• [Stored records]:
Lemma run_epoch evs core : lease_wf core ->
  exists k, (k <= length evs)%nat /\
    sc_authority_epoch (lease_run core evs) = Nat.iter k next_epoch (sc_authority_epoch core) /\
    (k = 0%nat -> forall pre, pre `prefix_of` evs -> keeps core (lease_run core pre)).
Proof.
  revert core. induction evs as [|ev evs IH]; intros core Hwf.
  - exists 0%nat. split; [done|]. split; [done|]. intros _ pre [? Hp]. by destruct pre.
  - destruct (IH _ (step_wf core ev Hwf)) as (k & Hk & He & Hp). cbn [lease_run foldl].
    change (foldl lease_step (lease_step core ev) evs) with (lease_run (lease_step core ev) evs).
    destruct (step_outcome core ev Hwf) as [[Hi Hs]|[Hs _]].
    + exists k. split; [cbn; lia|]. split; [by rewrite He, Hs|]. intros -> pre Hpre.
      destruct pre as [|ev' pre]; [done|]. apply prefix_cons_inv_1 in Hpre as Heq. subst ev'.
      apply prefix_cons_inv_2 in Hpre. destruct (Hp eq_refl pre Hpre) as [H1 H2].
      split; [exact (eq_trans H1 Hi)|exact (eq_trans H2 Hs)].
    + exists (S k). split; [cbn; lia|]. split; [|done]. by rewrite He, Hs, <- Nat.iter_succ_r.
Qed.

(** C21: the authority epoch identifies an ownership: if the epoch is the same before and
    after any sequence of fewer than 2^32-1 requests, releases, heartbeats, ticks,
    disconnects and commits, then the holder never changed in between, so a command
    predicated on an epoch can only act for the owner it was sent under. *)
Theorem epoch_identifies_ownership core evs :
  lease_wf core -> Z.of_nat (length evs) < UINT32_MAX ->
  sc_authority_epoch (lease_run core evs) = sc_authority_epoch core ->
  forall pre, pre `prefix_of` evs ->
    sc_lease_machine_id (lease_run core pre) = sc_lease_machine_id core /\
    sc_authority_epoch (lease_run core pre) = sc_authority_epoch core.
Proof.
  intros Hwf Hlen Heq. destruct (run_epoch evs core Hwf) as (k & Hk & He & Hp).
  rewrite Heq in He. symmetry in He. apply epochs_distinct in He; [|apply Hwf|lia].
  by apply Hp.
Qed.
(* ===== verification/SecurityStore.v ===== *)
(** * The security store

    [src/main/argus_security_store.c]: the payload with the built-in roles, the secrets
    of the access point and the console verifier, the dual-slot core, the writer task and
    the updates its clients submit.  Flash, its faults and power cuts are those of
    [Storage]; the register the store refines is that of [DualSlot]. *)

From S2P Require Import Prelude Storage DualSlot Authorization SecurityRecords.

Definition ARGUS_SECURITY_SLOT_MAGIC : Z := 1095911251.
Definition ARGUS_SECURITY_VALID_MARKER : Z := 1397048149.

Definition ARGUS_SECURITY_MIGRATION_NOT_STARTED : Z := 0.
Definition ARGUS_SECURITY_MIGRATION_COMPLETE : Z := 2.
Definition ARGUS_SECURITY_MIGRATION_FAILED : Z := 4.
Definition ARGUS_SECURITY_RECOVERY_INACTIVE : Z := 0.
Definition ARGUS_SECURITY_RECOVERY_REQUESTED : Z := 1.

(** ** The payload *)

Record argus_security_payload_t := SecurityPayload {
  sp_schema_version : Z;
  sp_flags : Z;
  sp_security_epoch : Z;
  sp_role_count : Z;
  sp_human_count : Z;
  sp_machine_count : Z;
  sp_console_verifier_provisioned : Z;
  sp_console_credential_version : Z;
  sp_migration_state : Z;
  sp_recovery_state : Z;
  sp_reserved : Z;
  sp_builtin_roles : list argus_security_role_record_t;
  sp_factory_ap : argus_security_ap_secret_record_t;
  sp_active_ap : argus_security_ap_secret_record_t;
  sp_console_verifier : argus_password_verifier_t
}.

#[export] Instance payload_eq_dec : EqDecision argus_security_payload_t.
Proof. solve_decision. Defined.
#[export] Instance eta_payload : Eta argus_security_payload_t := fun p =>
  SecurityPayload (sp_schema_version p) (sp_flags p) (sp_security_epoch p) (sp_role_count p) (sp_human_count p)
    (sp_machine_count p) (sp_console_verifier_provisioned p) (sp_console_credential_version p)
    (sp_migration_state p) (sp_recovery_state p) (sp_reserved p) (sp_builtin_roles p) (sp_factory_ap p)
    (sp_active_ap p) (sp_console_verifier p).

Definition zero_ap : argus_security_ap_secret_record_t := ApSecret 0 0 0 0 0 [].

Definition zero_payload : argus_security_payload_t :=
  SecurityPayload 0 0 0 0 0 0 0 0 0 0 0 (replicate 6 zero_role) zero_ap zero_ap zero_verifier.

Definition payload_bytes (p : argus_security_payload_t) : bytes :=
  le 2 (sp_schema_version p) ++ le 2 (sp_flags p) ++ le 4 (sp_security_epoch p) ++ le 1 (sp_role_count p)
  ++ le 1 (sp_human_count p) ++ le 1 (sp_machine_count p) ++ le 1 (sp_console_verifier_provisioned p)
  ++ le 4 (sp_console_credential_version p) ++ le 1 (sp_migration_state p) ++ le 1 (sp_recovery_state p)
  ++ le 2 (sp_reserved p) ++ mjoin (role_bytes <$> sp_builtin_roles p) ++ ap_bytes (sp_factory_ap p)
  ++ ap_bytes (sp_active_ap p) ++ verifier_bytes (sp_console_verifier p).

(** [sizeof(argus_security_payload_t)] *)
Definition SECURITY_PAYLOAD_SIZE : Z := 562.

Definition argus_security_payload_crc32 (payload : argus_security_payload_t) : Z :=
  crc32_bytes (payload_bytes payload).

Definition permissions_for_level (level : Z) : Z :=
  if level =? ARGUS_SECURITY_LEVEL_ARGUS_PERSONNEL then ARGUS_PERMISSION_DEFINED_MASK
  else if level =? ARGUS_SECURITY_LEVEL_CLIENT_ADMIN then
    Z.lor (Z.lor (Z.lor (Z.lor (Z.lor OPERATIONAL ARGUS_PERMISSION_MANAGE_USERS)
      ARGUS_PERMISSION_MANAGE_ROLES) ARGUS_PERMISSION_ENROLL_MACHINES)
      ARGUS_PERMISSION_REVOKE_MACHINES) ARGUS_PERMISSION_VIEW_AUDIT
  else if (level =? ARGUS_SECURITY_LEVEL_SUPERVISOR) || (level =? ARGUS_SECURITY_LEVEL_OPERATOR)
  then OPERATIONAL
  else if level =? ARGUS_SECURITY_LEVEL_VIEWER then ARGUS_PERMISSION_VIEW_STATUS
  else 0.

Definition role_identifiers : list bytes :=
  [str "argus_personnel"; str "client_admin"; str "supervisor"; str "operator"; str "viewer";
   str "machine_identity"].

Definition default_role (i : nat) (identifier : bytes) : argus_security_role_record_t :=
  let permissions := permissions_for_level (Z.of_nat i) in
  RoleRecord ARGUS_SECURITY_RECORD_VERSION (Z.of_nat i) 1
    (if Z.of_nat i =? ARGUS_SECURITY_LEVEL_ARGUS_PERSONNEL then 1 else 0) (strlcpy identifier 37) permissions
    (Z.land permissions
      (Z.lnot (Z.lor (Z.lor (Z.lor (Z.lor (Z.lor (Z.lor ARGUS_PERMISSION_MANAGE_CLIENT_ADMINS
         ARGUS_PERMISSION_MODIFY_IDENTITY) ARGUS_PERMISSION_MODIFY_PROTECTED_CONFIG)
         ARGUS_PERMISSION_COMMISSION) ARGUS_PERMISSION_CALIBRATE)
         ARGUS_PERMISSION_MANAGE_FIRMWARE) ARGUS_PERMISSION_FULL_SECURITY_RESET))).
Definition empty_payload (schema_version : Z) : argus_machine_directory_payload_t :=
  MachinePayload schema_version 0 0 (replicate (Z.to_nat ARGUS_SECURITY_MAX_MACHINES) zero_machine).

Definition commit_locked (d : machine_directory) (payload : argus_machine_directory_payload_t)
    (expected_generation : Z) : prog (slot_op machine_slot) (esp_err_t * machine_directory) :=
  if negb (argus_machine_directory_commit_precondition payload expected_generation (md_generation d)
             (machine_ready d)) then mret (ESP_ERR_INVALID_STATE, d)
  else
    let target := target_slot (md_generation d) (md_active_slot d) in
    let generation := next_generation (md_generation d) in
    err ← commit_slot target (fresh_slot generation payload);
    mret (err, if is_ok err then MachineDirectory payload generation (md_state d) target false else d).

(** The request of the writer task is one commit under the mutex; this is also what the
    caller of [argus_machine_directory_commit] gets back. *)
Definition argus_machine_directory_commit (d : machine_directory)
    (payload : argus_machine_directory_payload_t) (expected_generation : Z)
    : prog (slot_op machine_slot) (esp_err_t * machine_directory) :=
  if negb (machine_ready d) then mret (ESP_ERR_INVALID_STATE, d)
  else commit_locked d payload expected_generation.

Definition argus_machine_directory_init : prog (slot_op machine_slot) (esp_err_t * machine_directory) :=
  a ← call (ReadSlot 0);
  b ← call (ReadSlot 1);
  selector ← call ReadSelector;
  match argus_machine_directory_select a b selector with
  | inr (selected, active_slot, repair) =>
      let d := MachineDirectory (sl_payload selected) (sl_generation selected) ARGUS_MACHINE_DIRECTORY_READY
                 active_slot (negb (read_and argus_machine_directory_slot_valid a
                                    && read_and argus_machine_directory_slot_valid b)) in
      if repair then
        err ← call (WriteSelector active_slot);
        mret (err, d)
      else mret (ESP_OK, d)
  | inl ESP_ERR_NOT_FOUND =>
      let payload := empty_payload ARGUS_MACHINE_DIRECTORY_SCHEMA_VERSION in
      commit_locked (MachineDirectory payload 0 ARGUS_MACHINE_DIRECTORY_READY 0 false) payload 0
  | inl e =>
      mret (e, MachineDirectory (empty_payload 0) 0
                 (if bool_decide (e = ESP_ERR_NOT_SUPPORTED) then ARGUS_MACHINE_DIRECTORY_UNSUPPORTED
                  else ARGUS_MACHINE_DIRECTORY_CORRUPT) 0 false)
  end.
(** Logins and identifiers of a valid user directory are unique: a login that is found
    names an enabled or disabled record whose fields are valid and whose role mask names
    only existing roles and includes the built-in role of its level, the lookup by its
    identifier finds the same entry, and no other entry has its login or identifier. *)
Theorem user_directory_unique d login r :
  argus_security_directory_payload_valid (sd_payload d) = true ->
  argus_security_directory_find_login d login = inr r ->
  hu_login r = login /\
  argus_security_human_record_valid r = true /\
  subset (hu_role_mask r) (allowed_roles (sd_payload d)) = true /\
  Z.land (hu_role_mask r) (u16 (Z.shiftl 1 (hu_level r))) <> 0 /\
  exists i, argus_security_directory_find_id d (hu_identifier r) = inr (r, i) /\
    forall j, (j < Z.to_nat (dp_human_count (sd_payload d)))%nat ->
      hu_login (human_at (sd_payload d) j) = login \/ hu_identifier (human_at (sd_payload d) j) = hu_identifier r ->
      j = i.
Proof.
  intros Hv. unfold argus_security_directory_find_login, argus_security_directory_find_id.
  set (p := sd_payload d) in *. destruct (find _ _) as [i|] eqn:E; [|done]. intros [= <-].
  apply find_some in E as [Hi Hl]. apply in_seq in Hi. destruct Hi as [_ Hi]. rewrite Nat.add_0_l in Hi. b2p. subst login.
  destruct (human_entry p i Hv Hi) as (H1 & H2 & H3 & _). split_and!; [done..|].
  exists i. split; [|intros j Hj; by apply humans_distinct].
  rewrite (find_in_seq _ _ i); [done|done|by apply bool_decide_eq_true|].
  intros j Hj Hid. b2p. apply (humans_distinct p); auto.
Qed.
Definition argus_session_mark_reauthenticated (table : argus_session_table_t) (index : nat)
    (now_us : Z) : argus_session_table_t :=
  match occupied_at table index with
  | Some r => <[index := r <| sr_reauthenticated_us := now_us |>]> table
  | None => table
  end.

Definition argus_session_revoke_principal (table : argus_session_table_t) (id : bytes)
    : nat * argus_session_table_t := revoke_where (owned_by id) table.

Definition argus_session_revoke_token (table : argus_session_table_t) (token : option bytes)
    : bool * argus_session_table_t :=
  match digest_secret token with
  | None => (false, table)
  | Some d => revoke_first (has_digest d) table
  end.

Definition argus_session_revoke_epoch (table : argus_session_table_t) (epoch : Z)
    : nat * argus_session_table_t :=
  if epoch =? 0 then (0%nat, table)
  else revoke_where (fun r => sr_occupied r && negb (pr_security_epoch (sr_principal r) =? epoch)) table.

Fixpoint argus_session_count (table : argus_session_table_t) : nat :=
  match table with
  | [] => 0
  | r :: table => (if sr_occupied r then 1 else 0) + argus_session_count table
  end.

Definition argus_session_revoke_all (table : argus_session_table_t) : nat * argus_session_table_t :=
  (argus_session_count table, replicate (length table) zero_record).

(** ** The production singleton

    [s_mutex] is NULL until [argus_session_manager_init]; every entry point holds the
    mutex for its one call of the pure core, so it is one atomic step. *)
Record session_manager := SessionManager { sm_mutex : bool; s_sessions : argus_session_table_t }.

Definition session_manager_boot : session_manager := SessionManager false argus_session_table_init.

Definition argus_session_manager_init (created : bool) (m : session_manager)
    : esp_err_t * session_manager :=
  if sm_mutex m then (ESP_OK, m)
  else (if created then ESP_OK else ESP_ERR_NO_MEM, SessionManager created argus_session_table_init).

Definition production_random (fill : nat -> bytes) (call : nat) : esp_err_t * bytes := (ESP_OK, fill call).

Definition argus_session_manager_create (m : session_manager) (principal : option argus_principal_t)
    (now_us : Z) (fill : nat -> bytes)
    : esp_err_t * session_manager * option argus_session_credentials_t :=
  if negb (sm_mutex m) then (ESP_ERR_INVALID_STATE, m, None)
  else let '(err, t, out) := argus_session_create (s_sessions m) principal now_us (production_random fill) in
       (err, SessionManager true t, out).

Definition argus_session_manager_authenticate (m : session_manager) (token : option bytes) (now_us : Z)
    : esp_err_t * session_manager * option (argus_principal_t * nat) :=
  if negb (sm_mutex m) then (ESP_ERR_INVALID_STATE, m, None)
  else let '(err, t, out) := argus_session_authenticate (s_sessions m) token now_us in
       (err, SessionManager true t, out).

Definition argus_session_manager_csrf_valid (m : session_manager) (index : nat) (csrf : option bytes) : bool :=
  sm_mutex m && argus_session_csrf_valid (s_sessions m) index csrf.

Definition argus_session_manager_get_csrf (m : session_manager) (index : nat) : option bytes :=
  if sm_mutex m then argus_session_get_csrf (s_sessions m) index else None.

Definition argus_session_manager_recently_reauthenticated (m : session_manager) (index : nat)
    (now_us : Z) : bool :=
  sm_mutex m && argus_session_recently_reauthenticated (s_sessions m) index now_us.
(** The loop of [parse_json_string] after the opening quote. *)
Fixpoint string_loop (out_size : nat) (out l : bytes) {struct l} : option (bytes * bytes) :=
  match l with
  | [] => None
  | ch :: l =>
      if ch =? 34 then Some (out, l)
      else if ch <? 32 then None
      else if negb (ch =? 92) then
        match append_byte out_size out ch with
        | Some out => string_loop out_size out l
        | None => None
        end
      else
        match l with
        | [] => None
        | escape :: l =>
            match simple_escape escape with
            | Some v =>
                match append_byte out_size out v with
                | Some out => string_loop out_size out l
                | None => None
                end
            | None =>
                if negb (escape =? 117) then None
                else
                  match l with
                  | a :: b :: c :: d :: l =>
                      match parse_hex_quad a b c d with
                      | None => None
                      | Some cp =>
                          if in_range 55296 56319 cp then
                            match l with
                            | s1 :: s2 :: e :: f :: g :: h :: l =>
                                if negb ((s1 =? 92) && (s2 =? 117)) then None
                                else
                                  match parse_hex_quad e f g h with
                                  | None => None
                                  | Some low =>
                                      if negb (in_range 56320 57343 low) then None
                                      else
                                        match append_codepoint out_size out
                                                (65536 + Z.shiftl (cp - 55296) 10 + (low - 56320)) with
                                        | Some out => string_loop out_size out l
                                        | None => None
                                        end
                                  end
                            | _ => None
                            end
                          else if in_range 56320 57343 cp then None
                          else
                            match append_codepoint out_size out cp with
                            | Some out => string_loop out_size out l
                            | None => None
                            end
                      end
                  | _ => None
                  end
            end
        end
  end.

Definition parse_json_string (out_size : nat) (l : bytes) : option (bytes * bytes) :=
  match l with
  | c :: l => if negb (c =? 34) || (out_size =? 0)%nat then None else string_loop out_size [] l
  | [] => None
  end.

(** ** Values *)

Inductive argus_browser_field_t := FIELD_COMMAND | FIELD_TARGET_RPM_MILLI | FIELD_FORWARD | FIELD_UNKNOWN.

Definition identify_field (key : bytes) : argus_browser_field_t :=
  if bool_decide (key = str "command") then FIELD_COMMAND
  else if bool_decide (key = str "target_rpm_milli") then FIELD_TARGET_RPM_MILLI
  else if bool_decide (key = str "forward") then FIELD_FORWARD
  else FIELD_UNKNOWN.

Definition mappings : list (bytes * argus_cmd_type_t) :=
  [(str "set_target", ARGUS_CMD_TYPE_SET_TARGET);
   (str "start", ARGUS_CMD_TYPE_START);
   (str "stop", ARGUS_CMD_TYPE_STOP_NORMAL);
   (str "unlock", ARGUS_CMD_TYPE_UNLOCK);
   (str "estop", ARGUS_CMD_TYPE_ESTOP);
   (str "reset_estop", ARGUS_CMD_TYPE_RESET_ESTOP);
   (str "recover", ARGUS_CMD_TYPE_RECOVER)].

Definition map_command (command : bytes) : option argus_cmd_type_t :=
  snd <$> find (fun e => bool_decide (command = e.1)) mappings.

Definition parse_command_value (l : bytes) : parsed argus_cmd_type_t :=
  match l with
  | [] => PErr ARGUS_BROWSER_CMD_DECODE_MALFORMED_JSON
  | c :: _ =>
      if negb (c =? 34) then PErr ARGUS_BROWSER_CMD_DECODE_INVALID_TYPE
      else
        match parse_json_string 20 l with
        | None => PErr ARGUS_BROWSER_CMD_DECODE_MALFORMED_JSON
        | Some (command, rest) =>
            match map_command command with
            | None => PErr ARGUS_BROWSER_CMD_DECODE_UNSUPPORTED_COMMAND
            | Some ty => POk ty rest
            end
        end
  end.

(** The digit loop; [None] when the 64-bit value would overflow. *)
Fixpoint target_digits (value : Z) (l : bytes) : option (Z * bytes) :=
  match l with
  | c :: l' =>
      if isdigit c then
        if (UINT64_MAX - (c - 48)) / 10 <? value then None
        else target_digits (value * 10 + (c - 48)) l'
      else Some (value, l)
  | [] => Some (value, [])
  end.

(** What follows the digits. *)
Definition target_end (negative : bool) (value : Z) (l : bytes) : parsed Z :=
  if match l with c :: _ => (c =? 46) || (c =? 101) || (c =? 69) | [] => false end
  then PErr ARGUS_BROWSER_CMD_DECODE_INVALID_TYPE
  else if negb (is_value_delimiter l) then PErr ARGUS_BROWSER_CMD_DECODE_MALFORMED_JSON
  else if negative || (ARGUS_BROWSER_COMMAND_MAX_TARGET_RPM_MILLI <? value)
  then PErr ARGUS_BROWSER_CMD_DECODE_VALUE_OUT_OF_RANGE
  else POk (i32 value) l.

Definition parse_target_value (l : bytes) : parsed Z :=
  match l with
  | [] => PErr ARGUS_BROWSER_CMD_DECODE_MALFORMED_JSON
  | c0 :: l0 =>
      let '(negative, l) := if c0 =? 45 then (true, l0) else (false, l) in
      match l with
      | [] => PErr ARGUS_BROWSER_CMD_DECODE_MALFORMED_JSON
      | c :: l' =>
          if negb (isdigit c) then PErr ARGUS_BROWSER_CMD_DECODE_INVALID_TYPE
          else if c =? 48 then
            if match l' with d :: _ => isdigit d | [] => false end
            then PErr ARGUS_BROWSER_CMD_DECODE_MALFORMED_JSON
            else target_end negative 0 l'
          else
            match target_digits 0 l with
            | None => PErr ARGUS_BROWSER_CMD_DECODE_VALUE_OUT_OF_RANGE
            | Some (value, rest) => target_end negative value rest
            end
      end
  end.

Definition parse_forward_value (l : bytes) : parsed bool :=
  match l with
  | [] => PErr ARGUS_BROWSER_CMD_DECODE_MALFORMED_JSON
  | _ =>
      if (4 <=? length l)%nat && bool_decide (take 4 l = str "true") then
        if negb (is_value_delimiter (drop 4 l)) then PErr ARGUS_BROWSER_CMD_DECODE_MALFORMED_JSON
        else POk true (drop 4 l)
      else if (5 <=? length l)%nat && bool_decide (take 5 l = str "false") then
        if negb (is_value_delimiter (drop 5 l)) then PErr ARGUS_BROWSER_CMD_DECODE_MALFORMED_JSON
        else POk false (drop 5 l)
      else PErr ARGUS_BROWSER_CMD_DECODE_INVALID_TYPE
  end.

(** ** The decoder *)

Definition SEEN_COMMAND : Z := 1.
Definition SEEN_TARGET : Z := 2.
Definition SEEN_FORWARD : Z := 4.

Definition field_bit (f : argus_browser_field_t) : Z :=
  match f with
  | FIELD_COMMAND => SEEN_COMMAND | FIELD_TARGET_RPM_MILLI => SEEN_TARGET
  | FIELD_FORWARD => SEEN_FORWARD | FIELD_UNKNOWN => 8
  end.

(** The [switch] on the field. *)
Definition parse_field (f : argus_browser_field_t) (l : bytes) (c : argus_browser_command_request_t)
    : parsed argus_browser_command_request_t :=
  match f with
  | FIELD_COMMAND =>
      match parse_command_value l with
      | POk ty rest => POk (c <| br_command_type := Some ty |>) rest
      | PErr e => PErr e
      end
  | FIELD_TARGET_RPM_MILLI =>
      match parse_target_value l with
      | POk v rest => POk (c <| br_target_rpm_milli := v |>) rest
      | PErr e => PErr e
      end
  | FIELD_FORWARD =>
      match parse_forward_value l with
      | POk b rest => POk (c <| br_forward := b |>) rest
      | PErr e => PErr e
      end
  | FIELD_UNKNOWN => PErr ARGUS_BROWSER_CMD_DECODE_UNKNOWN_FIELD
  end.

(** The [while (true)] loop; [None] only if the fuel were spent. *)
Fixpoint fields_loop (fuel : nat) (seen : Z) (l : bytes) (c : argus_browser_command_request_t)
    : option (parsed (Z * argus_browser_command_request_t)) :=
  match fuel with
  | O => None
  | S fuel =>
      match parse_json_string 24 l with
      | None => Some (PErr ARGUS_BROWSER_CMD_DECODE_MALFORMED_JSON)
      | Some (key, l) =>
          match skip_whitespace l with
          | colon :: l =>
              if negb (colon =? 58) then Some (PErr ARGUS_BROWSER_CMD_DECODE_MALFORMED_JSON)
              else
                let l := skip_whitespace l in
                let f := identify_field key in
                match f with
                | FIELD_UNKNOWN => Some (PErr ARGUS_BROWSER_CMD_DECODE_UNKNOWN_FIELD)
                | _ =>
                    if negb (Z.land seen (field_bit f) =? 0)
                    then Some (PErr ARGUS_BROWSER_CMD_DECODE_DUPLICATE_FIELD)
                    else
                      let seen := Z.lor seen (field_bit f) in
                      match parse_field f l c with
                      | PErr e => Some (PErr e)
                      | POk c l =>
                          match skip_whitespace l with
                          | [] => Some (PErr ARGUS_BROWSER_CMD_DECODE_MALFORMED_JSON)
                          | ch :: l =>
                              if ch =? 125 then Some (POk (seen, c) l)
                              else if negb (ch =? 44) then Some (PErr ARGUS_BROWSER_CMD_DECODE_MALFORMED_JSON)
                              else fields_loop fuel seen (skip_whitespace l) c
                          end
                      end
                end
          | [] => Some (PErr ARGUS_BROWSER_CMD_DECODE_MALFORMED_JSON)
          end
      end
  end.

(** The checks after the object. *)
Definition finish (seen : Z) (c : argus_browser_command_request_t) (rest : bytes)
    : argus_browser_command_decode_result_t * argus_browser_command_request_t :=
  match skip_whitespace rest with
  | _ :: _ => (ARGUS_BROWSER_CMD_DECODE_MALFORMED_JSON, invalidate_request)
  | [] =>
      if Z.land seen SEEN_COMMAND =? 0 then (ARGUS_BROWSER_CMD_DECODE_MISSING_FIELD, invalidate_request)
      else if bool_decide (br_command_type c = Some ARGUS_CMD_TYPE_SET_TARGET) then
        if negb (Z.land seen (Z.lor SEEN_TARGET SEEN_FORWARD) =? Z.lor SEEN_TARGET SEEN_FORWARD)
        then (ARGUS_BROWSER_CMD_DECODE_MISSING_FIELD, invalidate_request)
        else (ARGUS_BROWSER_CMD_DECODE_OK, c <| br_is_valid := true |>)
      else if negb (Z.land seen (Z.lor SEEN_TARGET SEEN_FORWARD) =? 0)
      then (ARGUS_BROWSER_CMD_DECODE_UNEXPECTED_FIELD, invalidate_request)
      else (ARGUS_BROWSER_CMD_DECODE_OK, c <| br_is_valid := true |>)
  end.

• [WHAT YOU SHOULD DO]: Leave out every line above except those from the line with "else target_end negative 0 l'" up to and including the line with "if (4 <=? length", and copy those exactly.

• [RESPONSE TO THE EXERCISE]:
            else target_end negative 0 l'
          else
            match target_digits 0 l with
            | None => PErr ARGUS_BROWSER_CMD_DECODE_VALUE_OUT_OF_RANGE
            | Some (value, rest) => target_end negative value rest
            end
      end
  end.

Definition parse_forward_value (l : bytes) : parsed bool :=
  match l with
  | [] => PErr ARGUS_BROWSER_CMD_DECODE_MALFORMED_JSON
  | _ =>
      if (4 <=? length l)%nat && bool_decide (take 4 l = str "true") then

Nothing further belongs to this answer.